Exercise brief:
Every entry must be output exactly as it is written.

Records supplied:
(** * Theatre.js core exports: a shallow embedding

    This development models the entry points of [@theatre/core] found in
    [src/theatre/core/src/coreExports.ts] ([getProject], [onChange] and
    their validators), the side table from public to private API objects,
    and the data model of the bundled type declarations (prop-type
    configs, the sequence player's interface).

    JavaScript values are an inductive type, exceptions are the left
    summand of a result, and module-level mutable state (the projects
    singleton, the table of private APIs, the core ticker, the reactive
    graph) is passed explicitly. Imports whose code is not among the
    sources are parameters, or are modelled from the specification where a
    definition says so. A finite number is kept as an exact rational: the
    functions taken from the sources only test numbers and do no arithmetic
    on them. *)

From Stdlib Require Import QArith Qcanon.
From stdpp Require Import numbers strings list gmap.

Final answer:
(** * Theatre.js core exports: a shallow embedding

    This development models the entry points of [@theatre/core] found in
    [src/theatre/core/src/coreExports.ts] ([getProject], [onChange] and
    their validators), the side table from public to private API objects,
    and the data model of the bundled type declarations (prop-type
    configs, the sequence player's interface).

    JavaScript values are an inductive type, exceptions are the left
    summand of a result, and module-level mutable state (the projects
    singleton, the table of private APIs, the core ticker, the reactive
    graph) is passed explicitly. Imports whose code is not among the
    sources are parameters, or are modelled from the specification where a
    definition says so. A finite number is kept as an exact rational: the
    functions taken from the sources only test numbers and do no arithmetic
    on them. *)

From Stdlib Require Import QArith Qcanon.
From stdpp Require Import numbers strings list gmap.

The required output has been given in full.